Кропило решил, во избежание фальшивых речей и разговоров с мужиками, жаждавшими научиться революционной мудрости, бежать из деревни. Покой, о каком думал Кропило, можно было обресть только в степи, да в чистом поле, да в дремучем лесу. Но ни в лес, ни в поле, ни в степь Кропило не мог уйти.
Он бежал из деревни опять в город, в Москву.
* * *
Кропило поселился в Марьиной роще, в Тузовом тупике. К нему вскоре приехала и Соланж. Она удивилась, увидав, что ее муж был в поддевке и подстрижен в кружало. Но она не заметила, что Кропило стал молчалив и засел за малевание каких-то старинных усадеб, хуторков, избяных поселков, палисадников возле уютных домиков… Кропило закрылся от француженки, отгородил свою душу от нее стеною молчания.

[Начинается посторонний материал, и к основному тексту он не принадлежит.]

(* ===== verification/PyTime.v ===== *)
(** * Python dates and instants

    A [datetime] is an instant, in microseconds since 1970-01-01T00:00Z, which
    is the resolution of Python's [datetime]; the code converts every value to
    UTC ([_as_utc], [_aware]) before it compares or stores it, so a time zone is
    carried only where the source computes with local time.  A [date] is its
    proleptic Gregorian ordinal (0001-01-01 is day 1), as [date.toordinal]
    numbers it.  Arithmetic that leaves the years 1 to 9999 raises
    [OverflowError]. *)

From Stdlib Require Import Ascii.
From S2P Require Import Prelude PyFloat.
Local Open Scope Z_scope.

Abbreviation datetime := Z.
Abbreviation date := Z.

Definition us_per_second : Z := 1000000.
Definition us_per_day : Z := 86400 * us_per_second.

(** ** The proleptic Gregorian calendar *)

Definition is_leap (y : Z) : bool :=
  (y mod 4 =? 0) && (negb (y mod 100 =? 0) || (y mod 400 =? 0)).

Definition days_in_month (y m : Z) : Z :=
  match m with
  | 2 => if is_leap y then 29 else 28
  | 4 | 6 | 9 | 11 => 30
  | _ => 31
  end.

Definition days_before_year (y : Z) : Z :=
  let z := y - 1 in z * 365 + z / 4 - z / 100 + z / 400.

Definition days_before_month (y m : Z) : Z :=
  let plain := match m with
    | 1 => 0 | 2 => 31 | 3 => 59 | 4 => 90 | 5 => 120 | 6 => 151
    | 7 => 181 | 8 => 212 | 9 => 243 | 10 => 273 | 11 => 304 | _ => 334
    end in
  plain + (if (2 <? m) && is_leap y then 1 else 0).

Definition ymd2ord (y m d : Z) : date := days_before_year y + days_before_month y m + d.

(** [date.fromordinal], by whole cycles of 400, 100, 4 and 1 years. *)
Definition ord2ymd (o : date) : Z * Z * Z :=
  let n := o - 1 in
  let n400 := n / 146097 in let n := n mod 146097 in
  let n100 := n / 36524 in let n := n mod 36524 in
  let n4 := n / 1461 in let n := n mod 1461 in
  let n1 := n / 365 in let n := n mod 365 in
  let y := n400 * 400 + 1 + n100 * 100 + n4 * 4 + n1 in
  if (n1 =? 4) || (n100 =? 4) then (y - 1, 12, 31)
  else
    let m := (n + 50) / 32 in
    let m := if n <? days_before_month y m then m - 1 else m in
    (y, m, n - days_before_month y m + 1).

Definition epoch_ordinal : date := 719163.
Definition max_ordinal : date := 3652059.

Definition date_of (t : datetime) : date := t / us_per_day + epoch_ordinal.

(** ** Arithmetic *)

Definition in_range (t : datetime) : bool :=
  (1 <=? date_of t) && (date_of t <=? max_ordinal).

(** [t + timedelta(microseconds=us)]. *)
Definition add_us (t : datetime) (us : Z) : Res datetime :=
  if in_range (t + us) then Ok (t + us) else Err (Py OverflowError).

(** [date + timedelta(days=n)]. *)
Definition add_days (d : date) (n : Z) : Res date :=
  if (1 <=? d + n) && (d + n <=? max_ordinal) then Ok (d + n) else Err (Py OverflowError).

(** [timedelta(seconds=n)] for an integer; its length is bounded by 999999999 days. *)
Definition seconds (n : Z) : Z := n * us_per_second.

(** [timedelta(seconds=x)] for a float: the integral part is exact and the
    fractional part, scaled in floating point, is rounded half to even. *)
Definition timedelta_seconds (x : float) : Res Z :=
  match x with
  | S754_nan => Err (Py ValueError)
  | S754_infinity _ => Err (Py OverflowError)
  | S754_zero _ => Ok 0
  | S754_finite s _ _ =>
      let '(a, b) := as_fraction x in
      let whole := Z.quot a b in
      let frac := fmul (int_truediv (Z.rem a b) b) (float_of_Z us_per_second) in
      let '(fa, fb) := as_fraction frac in
      let us := whole * us_per_second + round_half_even fa fb in
      if Z.abs (us / us_per_day) <=? 999999999 then Ok us else Err (Py OverflowError)
  end.

Example timedelta_example : timedelta_seconds (dec 15 1) = Ok 1500000.
Proof. vm_compute. reflexivity. Qed.

(** ** ISO 8601 text *)

(** [n] in decimal, zero-padded to [width] digits. *)
Definition padded (width : nat) (n : Z) : string :=
  let text := pretty n in
  Nat.iter (width - String.length text) (String "0"%char) text.

Definition date_isoformat (d : date) : string :=
  let '(y, m, dd) := ord2ymd d in
  padded 4 y +:+ "-" +:+ padded 2 m +:+ "-" +:+ padded 2 dd.

(** [datetime.isoformat] of an instant in UTC. *)
Definition isoformat (t : datetime) : string :=
  let us := t mod us_per_day in
  let s := us / us_per_second in
  let frac := us mod us_per_second in
  date_isoformat (date_of t) +:+ "T" +:+
  padded 2 (s / 3600) +:+ ":" +:+ padded 2 (s / 60 mod 60) +:+ ":" +:+ padded 2 (s mod 60) +:+
  (if frac =? 0 then "" else "." +:+ padded 6 frac) +:+ "+00:00".

Example isoformat_example :
  isoformat 1786000000500000 = "2026-08-06T07:06:40.500000+00:00".
Proof. vm_compute. reflexivity. Qed.

Example ord2ymd_examples :
  map ord2ymd [1; 719163; 730179; 3652059] =
    [(1, 1, 1); (1970, 1, 1); (2000, 2, 29); (9999, 12, 31)].
Proof. vm_compute. reflexivity. Qed.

Соланж была так увлечена своими наблюдениями, впечатлениями и всею деятельностью, что просто не имела времени заметить этой перемены.
Однажды немного раздраженно он сказал ей:
— Я на полотне и покажу и докажу тебе и другим, что весь великий смысл жизни заключается только в сытом куске хлеба, мирной беседе за вечерним чаем в сумерках, хорошей любви с хорошей бабой в хорошую ночь, — чего я, черт возьми, уже давно не имею, — в крепком сне и опять в куске хлеба, то есть в ржаном солнце. Больше ни в чем. И все равно только в этом кругу свернет вся вами в клочья растерзанная жизнь.

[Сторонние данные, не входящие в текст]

(* ===== verification/Ledger.v ===== *)
(** * The audit ledger and the transactional outbox

    [AuditEventRepository] and [OutboxRepository.add] of db/repositories.py,
    over the rows of db/models/governance.py: the append-only event streams
    every component records into, and the outbox row written in the same
    transaction.  The identifiers [uuid4] draws and the wall clock are
    components of the state, so that a run is a function of its inputs. *)

From Stdlib Require Import Ascii.
From S2P Require Import Prelude PyFloat PyTime.
Local Open Scope Z_scope.

#[local] Set Warnings "-register-all".

(** ** Payload values *)

(** A Python value as it is put in a payload: JSON data, and instants before
    [_json_safe] turns them into text. *)
Inductive json :=
  | JNull
  | JBool (b : bool)
  | JInt (z : Z)
  | JFloat (f : float)
  | JStr (s : string)
  | JTime (t : datetime)
  | JList (l : list json)
  | JObj (fields : list (string * json)).

(** A dict with string keys, in insertion order. *)
Abbreviation dict := (list (string * json)).

Fixpoint dict_get (k : string) (d : dict) : option json :=
  match d with
  | [] => None
  | (k', v) :: d => if decide (k = k') then Some v else dict_get k d
  end.

(** [{**d, **extra}]: a key of [extra] replaces the value in place. *)
Fixpoint dict_set (k : string) (v : json) (d : dict) : dict :=
  match d with
  | [] => [(k, v)]
  | (k', v') :: d => if decide (k = k') then (k', v) :: d else (k', v') :: dict_set k v d
  end.
Definition dict_update (d extra : dict) : dict :=
  fold_left (λ d '(k, v), dict_set k v d) extra d.

#[global] Arguments dict_update : simpl never.

(** [Orchestrator._json_safe]; enumeration members are already their values. *)
Fixpoint json_safe (v : json) : json :=
  match v with
  | JTime t => JStr (isoformat t)
  | JObj fields => JObj (map (λ '(k, x), (k, json_safe x)) fields)
  | JList l => JList (map json_safe l)
  | _ => v
  end.
Definition dict_safe (d : dict) : dict := map (λ '(k, x), (k, json_safe x)) d.

(** No instant is left inside a value. *)
Fixpoint time_free (v : json) : bool :=
  match v with
  | JTime _ => false
  | JObj fields => forallb (λ '(_, x), time_free x) fields
  | JList l => forallb time_free l
  | _ => true
  end.

Definition opt_json (o : option string) : json :=
  match o with Some s => JStr s | None => JNull end.

(** [a or b] on optional strings: the empty string is falsy. *)
Definition truthy (o : option string) : bool :=
  match o with Some s => negb (bool_decide (s = "")) | None => false end.
Definition str_or (o : option string) (default : string) : string :=
  match o with Some s => if decide (s = "") then default else s | None => default end.

(** ** Rows *)

Record AuditEvent := mkAuditEvent {
  ev_event_id : string;
  ev_event_type : string;
  ev_tenant_id : string;
  ev_engagement_id : option string;
  ev_task_id : option string;
  ev_occurred_at : datetime;
  ev_payload : dict
}.

Record AuditEventRow := mkAuditEventRow {
  row_event : AuditEvent;
  stream_id : string;
  sequence_no : Z
}.

Record OutboxEvent := mkOutboxEvent {
  outbox_id : string;
  ob_tenant_id : string;
  ob_aggregate_type : string;
  ob_aggregate_id : string;
  ob_event_type : string;
  ob_payload : dict;
  ob_idempotency_key : string;
  ob_occurred_at : datetime;
  ob_available_at : datetime;
  ob_lease_owner : option string;
  ob_lease_expires_at : option datetime;
  ob_published_at : option datetime;
  ob_published_message_id : option string;
  ob_dead_lettered_at : option datetime;
  ob_publish_attempts : Z;
  ob_last_error : option string
}.

(** The tables, the number of identifiers drawn so far, and the wall clock. *)
Record Ledger := mkLedger {
  audit_events : list AuditEventRow;
  outbox_events : list OutboxEvent;
  uuids_drawn : N;
  wall_clock : datetime
}.

Definition empty_ledger (now : datetime) : Ledger := mkLedger [] [] 0 now.

(** [uuid4().hex] cut to [len] digits, for the n-th identifier drawn: random in
    the program, and assumed never to repeat; hexadecimal digits, so no colon. *)
Class UuidSource := {
  uuid4_hex : nat → N → string;
  uuid4_hex_inj len : (16 ≤ len)%nat → Inj (=) (=) (uuid4_hex len);
  uuid4_hex_plain len n : ":"%char ∉ String.list_ascii_of_string (uuid4_hex len n)
}.

Lemma pretty_digit_plain d : (d < 10)%N → pretty_N_char d ≠ ":"%char.
Proof. intros H. destruct d as [|p]; [done|]. do 4 (destruct p as [p|p|]; try done; try lia). Qed.
Lemma pretty_go_plain x s :
  ":"%char ∉ String.list_ascii_of_string s → ":"%char ∉ String.list_ascii_of_string (pretty_N_go x s).
Proof.
  revert s. induction (N.lt_wf_0 x) as [x _ IH]. intros s Hs. destruct (decide (0 < x)%N) as [Hx|Hx].
  - rewrite pretty_N_go_step by done. apply IH; [by apply N.div_lt|].
    simpl. apply not_elem_of_cons. split; [|done]. intros E. symmetry in E. revert E.
    apply pretty_digit_plain. by apply N.mod_lt.
  - replace x with 0%N by lia. by rewrite pretty_N_go_0.
Qed.
Lemma pretty_plain (n : N) : ":"%char ∉ String.list_ascii_of_string (pretty n).
Proof.
  unfold pretty, pretty_N. case_decide; [simpl; apply not_elem_of_cons; split; [done|apply not_elem_of_nil]|].
  apply pretty_go_plain. apply not_elem_of_nil.
Qed.

(** A concrete source: identifiers that count the draws. *)
Definition counting_ids : UuidSource.
Proof. refine {| uuid4_hex _ n := pretty n |}. intros _. apply pretty_plain. Defined.

Section ledger.
Context `{UuidSource}.

Definition draw : Tx Ledger N := λ l,
  Ok (uuids_drawn l,
      mkLedger (audit_events l) (outbox_events l) (uuids_drawn l + 1) (wall_clock l)).

(** [new_id(prefix)]. *)
Definition new_id (prefix : string) : Tx Ledger string :=
  n ← draw; mret (prefix +:+ "_" +:+ uuid4_hex 20 n).
(** The default of [AuditEvent.event_id]. *)
Definition new_event_id : Tx Ledger string :=
  n ← draw; mret ("evt_" +:+ uuid4_hex 16 n).

(** ** AuditEventRepository *)

Definition stream_of (e : AuditEvent) : string :=
  str_or (ev_task_id e) (str_or (ev_engagement_id e) ("tenant:" +:+ ev_tenant_id e)).

Definition in_stream (tenant_id stream : string) (r : AuditEventRow) : Prop :=
  ev_tenant_id (row_event r) = tenant_id ∧ stream_id r = stream.
#[export] Instance in_stream_dec t s r : Decision (in_stream t s r).
Proof. unfold in_stream. apply _. Defined.

(** [int(select max(sequence_no) or 0) + 1]. *)
Definition next_sequence (l : Ledger) (tenant_id stream : string) : Z :=
  foldr Z.max 0 (map sequence_no (filter (in_stream tenant_id stream) (audit_events l))) + 1.

Definition append (e : AuditEvent) : Tx Ledger unit :=
  modify (λ l,
    let stream := stream_of e in
    mkLedger (audit_events l ++ [mkAuditEventRow e stream (next_sequence l (ev_tenant_id e) stream)])
      (outbox_events l) (uuids_drawn l) (wall_clock l)).

Definition append_many (events : list AuditEvent) : Tx Ledger unit := for_each events append.

Definition list_cmp : AuditEventRow → AuditEventRow → comparison :=
  cmp_then (cmp_on (λ r, ev_occurred_at (row_event r)) Z.compare)
    (cmp_then (cmp_on stream_id String.compare)
      (cmp_then (cmp_on sequence_no Z.compare)
        (cmp_on (λ r, ev_event_id (row_event r)) String.compare))).

Definition in_scope (tenant_id : string) (engagement_id : option string) (r : AuditEventRow) : Prop :=
  ev_tenant_id (row_event r) = tenant_id ∧
  match engagement_id with
  | Some e => ev_engagement_id (row_event r) = Some e
  | None => True
  end.
#[export] Instance in_scope_dec t e r : Decision (in_scope t e r).
Proof. unfold in_scope. destruct e; apply _. Defined.

(** [AuditEventRepository.list]. *)
Definition list_events (l : Ledger) (tenant_id : string) (engagement_id : option string)
  : list AuditEventRow :=
  sort_by list_cmp (filter (in_scope tenant_id engagement_id) (audit_events l)).

(** ** OutboxRepository.add *)

Definition has_key (tenant_id key : string) (o : OutboxEvent) : Prop :=
  ob_tenant_id o = tenant_id ∧ ob_idempotency_key o = key.
#[export] Instance has_key_dec t k o : Decision (has_key t k o).
Proof. unfold has_key. apply _. Defined.

(** A second row with the tenant's idempotency key violates the unique
    constraint of the table. *)
Definition outbox_add (tenant_id aggregate_type aggregate_id event_type : string)
    (payload : dict) (key : string) : Tx Ledger unit :=
  id ← new_id "obx";
  l ← gets (λ l, l);
  require (negb (existsb (λ o, bool_decide (has_key tenant_id key o)) (outbox_events l)))
    (Py IntegrityError) ;;
  modify (λ l, mkLedger (audit_events l)
    (outbox_events l ++
      [mkOutboxEvent id tenant_id aggregate_type aggregate_id event_type payload key
         (wall_clock l) (wall_clock l) None None None None None 0 None])
    (uuids_drawn l) (wall_clock l)).
End ledger.

(** ** Numbering of the streams *)

Definition stream_rows (l : Ledger) (tenant_id stream : string) : list AuditEventRow :=
  filter (in_stream tenant_id stream) (audit_events l).

(** Every stream is numbered 1, 2, ... in the order its rows were appended. *)
Definition numbered (l : Ledger) : Prop :=
  ∀ t s, map sequence_no (stream_rows l t s) =
    map Z.of_nat (seq 1 (length (stream_rows l t s))).

(** No idempotency key of the outbox is an event identifier still to be drawn. *)
Definition keys_drawn `{UuidSource} (l : Ledger) : Prop :=
  ∀ o n, o ∈ outbox_events l → (uuids_drawn l ≤ n)%N →
    ob_idempotency_key o ≠ "evt_" +:+ uuid4_hex 16 n.

Lemma max_numbering n : foldr Z.max 0 (map Z.of_nat (seq 1 n)) = Z.of_nat n.
Proof.
  induction n as [|n IH]; [done|].
  rewrite seq_S, map_app, foldr_app. simpl.
  enough (∀ m l, 0 ≤ m → foldr Z.max m l = Z.max m (foldr Z.max 0 l)) as -> by lia.
  clear. intros m l Hm. induction l as [|x l IH]; simpl; lia.
Qed.

Lemma next_sequence_numbered l t s :
  numbered l → next_sequence l t s = Z.of_nat (length (stream_rows l t s)) + 1.
Proof.
  intros Hn. unfold next_sequence. fold (stream_rows l t s).
  by rewrite (Hn t s), max_numbering.
Qed.

Lemma stream_rows_numbering l t s :
  numbered l → StronglySorted (λ r1 r2, sequence_no r1 < sequence_no r2) (stream_rows l t s).
Proof.
  intros Hn. specialize (Hn t s). revert Hn.
  generalize (stream_rows l t s) as rows. intros rows. generalize 1%nat as k.
  induction rows as [|r rows IH]; intros k Hk; constructor; simpl in Hk; injection Hk as Hr Hk.
  - by apply (IH (S k)).
  - apply Forall_forall. intros r' [i Hr']%list_elem_of_lookup.
    assert (Hi : map sequence_no rows !! i = Some (sequence_no r'))
      by (by rewrite list_lookup_fmap, Hr').
    rewrite Hk, list_lookup_fmap in Hi.
    apply fmap_Some in Hi as (j & [-> _]%lookup_seq & ->). lia.
Qed.

Section ledger_lemmas.
Context `{UuidSource}.

Lemma uuid4_hex_inj' len n m : (16 ≤ len)%nat → uuid4_hex len n = uuid4_hex len m → n = m.
Proof. intros Hl. by apply uuid4_hex_inj. Qed.

(** The row [append] adds. *)
Lemma append_Ok e l u l' :
  append e l = Ok (u, l') →
  audit_events l' = audit_events l ++
    [mkAuditEventRow e (stream_of e) (next_sequence l (ev_tenant_id e) (stream_of e))] ∧
  outbox_events l' = outbox_events l ∧ uuids_drawn l' = uuids_drawn l ∧
  wall_clock l' = wall_clock l.
Proof. intros ->%modify_Ok. done. Qed.

Lemma append_numbered e : preserves numbered (append e).
Proof.
  intros l u l' Hn (He & _)%append_Ok t s. unfold stream_rows.
  rewrite He, filter_app, filter_cons, filter_nil. fold (stream_rows l t s).
  destruct (decide (in_stream t s _)) as [[Ht Hs]|_]; simpl in *.
  - subst. rewrite map_app, (Hn _ _), length_app, Nat.add_1_r, seq_S, map_app.
    simpl. rewrite next_sequence_numbered by done. repeat f_equal. lia.
  - rewrite app_nil_r. apply Hn.
Qed.

Lemma append_many_numbered es : preserves numbered (append_many es).
Proof. apply preserves_for_each. auto using append_numbered. Qed.

Lemma new_event_id_Ok l id l' :
  new_event_id l = Ok (id, l') →
  id = "evt_" +:+ uuid4_hex 16 (uuids_drawn l) ∧
  l' = mkLedger (audit_events l) (outbox_events l) (uuids_drawn l + 1) (wall_clock l).
Proof. unfold new_event_id, draw. intros. by inv_tx. Qed.

Lemma new_id_Ok prefix l id l' :
  new_id prefix l = Ok (id, l') →
  id = prefix +:+ "_" +:+ uuid4_hex 20 (uuids_drawn l) ∧
  l' = mkLedger (audit_events l) (outbox_events l) (uuids_drawn l + 1) (wall_clock l).
Proof. unfold new_id, draw. intros. by inv_tx. Qed.

Lemma outbox_add_Ok t aty ai ty pl key l u l' :
  outbox_add t aty ai ty pl key l = Ok (u, l') →
  Forall (λ o, ¬ has_key t key o) (outbox_events l) ∧
  audit_events l' = audit_events l ∧
  (∃ o, outbox_events l' = outbox_events l ++ [o] ∧ has_key t key o ∧
     ob_event_type o = ty ∧ ob_payload o = pl) ∧
  uuids_drawn l' = (uuids_drawn l + 1)%N ∧ wall_clock l' = wall_clock l.
Proof.
  unfold outbox_add. intros E. inv_tx.
  match goal with E : new_id _ _ = _ |- _ => apply new_id_Ok in E as [-> ->] end.
  match goal with E : negb _ = true |- _ => apply negb_true_iff in E end.
  split; [|split; [done|split; [by eexists|done]]].
  apply Forall_forall. intros o Ho Hk.
  match goal with E : existsb _ _ = false |- _ => apply not_true_iff_false in E; apply E end.
  apply existsb_decide. by exists o.
Qed.

(** An insertion that violates no unique constraint succeeds. *)
Lemma outbox_add_total t aty ai ty pl key l :
  Forall (λ o, ¬ has_key t key o) (outbox_events l) →
  ∃ l', outbox_add t aty ai ty pl key l = Ok (tt, l').
Proof.
  intros Hk. unfold outbox_add, new_id, draw. eexists.
  erewrite tx_bind_step by done. simpl. erewrite tx_bind_step by done.
  replace (existsb _ _) with false; [by cbn|]. symmetry. apply not_true_iff_false.
  intros (o & Ho & Hb)%existsb_decide. rewrite Forall_forall in Hk. by apply (Hk o).
Qed.
End ledger_lemmas.

(** ** Recording an event with its outbox row *)

Section logs.
Context `{UuidSource}.

(** [l'] is [l] after one event is appended and handed to the outbox under its
    own identifier. *)
Record logs (l l' : Ledger) (e : AuditEvent) : Prop := {
  logs_id : ev_event_id e = "evt_" +:+ uuid4_hex 16 (uuids_drawn l);
  logs_audit : audit_events l' = audit_events l ++
    [mkAuditEventRow e (stream_of e) (next_sequence l (ev_tenant_id e) (stream_of e))];
  logs_outbox : ∃ o, outbox_events l' = outbox_events l ++ [o] ∧
    has_key (ev_tenant_id e) (ev_event_id e) o ∧
    ob_event_type o = ev_event_type e ∧ ob_payload o = ev_payload e;
  logs_uuids : uuids_drawn l' = (uuids_drawn l + 2)%N;
  logs_clock : wall_clock l' = wall_clock l
}.

Lemma logs_numbered l l' e : logs l l' e → numbered l → numbered l'.
Proof.
  intros [_ Ha _ _ _] Hn t s.
  pose proof (append_numbered e l tt
    (mkLedger (audit_events l') (outbox_events l) (uuids_drawn l) (wall_clock l)) Hn) as H'.
  unfold numbered in H'. apply H'. unfold append, modify. by rewrite Ha.
Qed.

Lemma logs_keys_drawn l l' e : logs l l' e → keys_drawn l → keys_drawn l'.
Proof.
  intros [Hid _ (o & Ho & [_ Hk] & _) Hu _] Hd o' n Ho' Hn. rewrite Ho in Ho'. rewrite Hu in Hn.
  apply elem_of_app in Ho' as [Ho'| ->%list_elem_of_singleton]; [apply Hd; [done|lia]|].
  rewrite Hk, Hid. intros Heq. apply (inj (String.append _)) in Heq.
  apply uuid4_hex_inj' in Heq; lia.
Qed.
End logs.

Соланж и к этому отнеслась по-французски: во-первых, приласкала его, а во-вторых, быстро нашла какие-то такие остроумные словосочетания, которые были забавны, бессмысленны и поэтому имели всю видимость утешения.
* * *
Когда русский товарищ и иностранцы, сидя в утробе крылатого вагона, проносились полями с необъятными горизонтами, русский товарищ говорил о том, что самое тяжелое и трудно преоборимое, что есть в России, это пространство. Поэтому техническая мысль Советской России будет непрерывно, энергично и широко толкаться именно в эту сторону. Француз Гранд, как металлист, любил поговорить о железных победах человека. Гранд любил жизнь. Он принадлежал к тому типу людей, на которых судьба беспрерывно обрушивается, поддразнивая смертью, но которые с веселым лицом переносят все испытания и потом рассказывают о них, как о забавных анекдотах. Гранд стал беспалым потому, что однажды два его пальца попали в машину. Он был без правого глаза оттого, что туда попала частичка раскаленного металла и выжгла глазное яблоко. Рассказывая про эти и другие свои несчастия, Гранд весело пояснял: «Это, должно быть, мне телефонировали с того света». Однако в мозгу его ни одна миллионная часть клеточки не была занята вопросом о смерти.
Во внутренности крылатого вагона было уютно, как в квартире. Гранд вспомнил о шестикрылом серафиме…
Крылатый вагон, как железный волк, воя и визжа в безбрежном поле, пугая скот и мужиков, вдруг клюнул носом и грохнулся на спину, навзничь.
Так как это произошло в течение менее одной секунды и на полном ходу, то путешественники на полуслове оказались похороненными под обломками и головы их были превращены в мешки с костями…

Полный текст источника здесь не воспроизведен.